If the styling of the 1962 full-size Plymouth had been based on the clean 1963 Valiant instead of the awkward 1960-62, history might have turned out quite a bit differently.
I will admit that I am loving this MostlyMopar week here at CC 🙂
Looks like what Laura Ingalls Wilder would drive…
at least it has trim,recent G M cars used “black chrome trim” which looked cheep. Saturn used no trim at all, they de bossed the word saturn into the cheep grey bumper
We don’t seem to have a very sympathetic group of comments here.
Forlorn? At 49 years of age many of you will no doubt have some rust spots too.

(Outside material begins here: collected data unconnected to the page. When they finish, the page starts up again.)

(** [s'] is [s] with [ex] appended to the queue, and perhaps more tickles. *)
Record extends (ex : list (FiberAndThread U)) s s' : Prop := Extends {
  ext_fibers : m_fibers s' = m_fibers s ++ ex;
  ext_active : m_activeThreadCount s' = m_activeThreadCount s;
  ext_idle : m_idleThreadCount s' = m_idleThreadCount s;
  ext_stopping : m_stopping s' = m_stopping s;
  ext_auto : m_autoStop s' = m_autoStop s;
  ext_threads : m_threads s' = m_threads s;
  ext_root : m_rootFiber s' = m_rootFiber s;
  ext_rootThread : m_rootThread s' = m_rootThread s;
  ext_count : m_threadCount s' = m_threadCount s;
  ext_tickles : (tickles s <= tickles s')%nat }.

Lemma extends_refl s : extends [] s s.
Proof. split; try done. by rewrite app_nil_r. Qed.

Lemma extends_trans ex1 ex2 s1 s2 s3 :
  extends ex1 s1 s2 -> extends ex2 s2 s3 -> extends (ex1 ++ ex2) s1 s3.
Proof. intros [] []. split; try congruence; [|lia]. rewrite app_assoc. congruence. Qed.

Definition entry_of (fc : target (code U)) (thr : Z) : list (FiberAndThread U) :=
  match fc with
  | ToFiber None | ToCb None => []
  | _ => [ft_new fc thr]
  end.

Lemma schedule_extends fc thr s : extends (entry_of fc thr) s (schedule fc thr s).
Proof.
  unfold schedule, scheduleNoLock.
  destruct fc as [[f|]|[k|]]; simpl; destruct (m_fibers s) eqn:E; simpl;
    split; simpl; rewrite ?E, ?app_nil_r; try done; lia.
Qed.

(** [schedule] appends exactly one entry, with its thread, unless the
    fiber or callback is null; it tickles exactly when the queue was empty, and
    changes nothing else.  A range is appended in order, unpinned, with at most
    one tickle. *)
Theorem schedule_appends (fc : target (code U)) (thr : Z) (l : list (target (code U))) s :
  m_fibers (schedule fc thr s) = m_fibers s ++ entry_of fc thr /\
  tickles (schedule fc thr s)
    = (tickles s + match m_fibers s with [] => 1 | _ => 0 end)%nat /\
  m_activeThreadCount (schedule fc thr s) = m_activeThreadCount s /\
  m_fibers (schedule_range l s) = m_fibers s ++ (l ≫= fun fc => entry_of fc (-1)) /\
  (tickles s <= tickles (schedule_range l s) <= S (tickles s))%nat.
Proof.
  assert (forall s b, tickles (schedule_loop l b s).2 = tickles s /\
            m_fibers (schedule_loop l b s).2
              = m_fibers s ++ (l ≫= fun fc => entry_of fc (-1))) as Hl.
  { induction l as [|fc' l IH]; intros s' b; simpl; [by rewrite app_nil_r|].
    destruct fc' as [[f|]|[k|]]; simpl; rewrite (proj1 (IH _ _)), (proj2 (IH _ _)); simpl;
      by rewrite <- ?app_assoc. }
  destruct (Hl s false) as [Ht Hf]. unfold schedule_range.
  destruct (schedule_loop l false s) as [nt s']. simpl in Ht, Hf.
  split_and!; [apply schedule_extends| |apply schedule_extends|destruct nt; done|
               destruct nt; simpl; lia|destruct nt; simpl; lia].
  unfold schedule, scheduleNoLock.
  destruct fc as [[f|]|[k|]]; simpl; destruct (m_fibers s); simpl; lia.
Qed.

(** An entry thread [self] may run. *)
Definition eligible (self : Z) (it : FiberAndThread U) : bool :=
  (ft_thread it =? -1) || (ft_thread it =? self).

Definition takeable (self : Z) (st : fid -> option State) (it : FiberAndThread U) : bool :=
  eligible self it &&
  match ft_fiber it with Some f => bool_decide (st f <> Some EXEC) | None => true end.

Definition well_formed (st : fid -> option State) (it : FiberAndThread U) : Prop :=
  match ft_fiber it, ft_cb it with
  | Some f, _ => is_Some (st f)
  | None, Some _ => True
  | None, None => False
  end.

Lemma pick_spec self st q : forall skipped b,
  Forall (well_formed st) q ->
  exists ft q' b', pick self st skipped q b = Ok (ft, skipped ++ q', b') /\
    match ft with
    | Some it => exists q1 q2, q = q1 ++ it :: q2 /\ q' = q1 ++ q2 /\
        takeable self st it = true /\ Forall (fun x => takeable self st x = false) q1 /\ b' = true
    | None => q' = q /\ Forall (fun x => takeable self st x = false) q /\
        b' = b || existsb (fun x => negb (eligible self x)) q
    end.
Proof.
  induction q as [|it q IH]; intros skipped b Hq.
  { exists None, [], b. rewrite app_nil_r, orb_false_r. auto. }
  apply Forall_cons in Hq as [Hit Hq]. cbn [pick].
  assert (negb (ft_thread it =? -1) && negb (ft_thread it =? self) = negb (eligible self it))
    as -> by (unfold eligible; by rewrite negb_orb).
  assert (forall b0 b1, takeable self st it = false ->
    b1 = b || negb (eligible self it) -> b0 = b1 -> exists ft q' b',
    pick self st (skipped ++ [it]) q b0 = Ok (ft, skipped ++ q', b') /\
    match ft with
    | Some it' => exists q1 q2, it :: q = q1 ++ it' :: q2 /\ q' = q1 ++ q2 /\
        takeable self st it' = true /\ Forall (fun x => takeable self st x = false) q1 /\ b' = true
    | None => q' = it :: q /\ Forall (fun x => takeable self st x = false) (it :: q) /\
        b' = b || existsb (fun x => negb (eligible self x)) (it :: q)
    end) as Hskip.
  { intros b0 b1 Hno -> ->. destruct (IH (skipped ++ [it]) (b || negb (eligible self it)) Hq)
      as (ft & q' & b' & -> & Hspec).
    exists ft, (it :: q'), b'. rewrite <- app_assoc. split; [done|]. destruct ft as [it'|].
    - destruct Hspec as (q1 & q2 & -> & -> & ? & ? & ?). exists (it :: q1), q2. eauto 10.
    - destruct Hspec as (-> & ? & ->). simpl. rewrite orb_assoc. auto. }
  assert (forall ft', ft' = it -> takeable self st it = true -> exists ft q' b',
    (Ok (Some it, skipped ++ q, true) : res _) = Ok (ft, skipped ++ q', b') /\
    match ft with
    | Some it' => exists q1 q2, it :: q = q1 ++ it' :: q2 /\ q' = q1 ++ q2 /\
        takeable self st it' = true /\ Forall (fun x => takeable self st x = false) q1 /\ b' = true
    | None => q' = it :: q /\ Forall (fun x => takeable self st x = false) (it :: q) /\
        b' = b || existsb (fun x => negb (eligible self x)) (it :: q)
    end) as Htake.
  { intros _ _ Ht. exists (Some it), q, true. split; [done|]. exists [], q. auto. }
  unfold takeable, well_formed in *.
  destruct (eligible self it) eqn:Ee; simpl negb in *; [|by apply (Hskip true true); rewrite ?orb_true_r].
  destruct (ft_fiber it) as [f|], (ft_cb it) as [c|]; [..|done]; try by eapply Htake.
  all: destruct Hit as [x Hx]; rewrite Hx in *; cbn [deref]; res_simpl; destruct (decide (x = EXEC)) as [Hex|Hex].
  all: try (apply (Hskip b b); [|by rewrite orb_false_r|done]; simpl;
    apply bool_decide_eq_false; naive_solver).
  all: eapply Htake; [done|]; simpl; apply bool_decide_eq_true; congruence.
Qed.
End QueueTheory.

(** ** A thread that runs the queue *)

Section Drain.
Context {U : Type} `{UserCode U}.
Variables (g_fiber_stack_size self : Z) (h m : fid) (hx mx : fiber (code U)).

(** Bounds on user code: [weight u] counts the rounds [u] still takes, the
    tasks it will schedule included; [A] holds of the fibers it may schedule,
    and it pins nothing to other threads. *)
Variables (weight : U -> nat) (A : fid -> Prop) (pool : list Z).

Definition req_cost (r : request U) : nat :=
  match r with
  | Request (ToCb (Some v)) _ => S (weight v)
  | Request (ToFiber (Some _)) _ => 1
  | _ => 0
  end.

Definition out_cost (o : outcome U) : nat :=
  match o with
  | YieldsToHold k => weight k
  | YieldsToReady k => S (weight k)
  | _ => 0
  end.

Definition good_request (r : request U) : Prop :=
  match r with
  | Request fc thr =>
      (thr = -1 \/ thr = self) /\ match fc with ToFiber (Some f) => A f | _ => True end
  end.

Definition good_step (u : U) : Prop :=
  Forall good_request (ustep u).1 /\
  (sum_list_with req_cost (ustep u).1 + out_cost (ustep u).2 <= weight u)%nat.

Hypothesis good_code : forall u, good_step u.

Definition code_weight (k : code U) : nat := match k with User u => weight u | _ => 0 end.

Definition fib_weight (x : fiber (code U)) : nat :=
  match m_ctx x with
  | Entry _ => from_option code_weight 0%nat (m_cb x)
  | Saved (InYield _ _ k) => code_weight k
  | _ => 0
  end.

In defense of the ’64 parked outside in my driveway, let me say that real beauty is more than skin deep.
(Dont’ let ’em get you down Clem).
This 63 plymouth Valiant is my grandfathers car he had given me when I was 14 years old. He had gotten this car when i was 6 or 7 years old by a farmer in Cresco IA, he purchased it for get this $25! Last year we planned to start restoring it but my grandpa suffered a stroke and now diagnosed with alzheimer’s disease. I plan doing a full vehicle restoration and making it new again. As of now it only takes a little gas and it starts right up.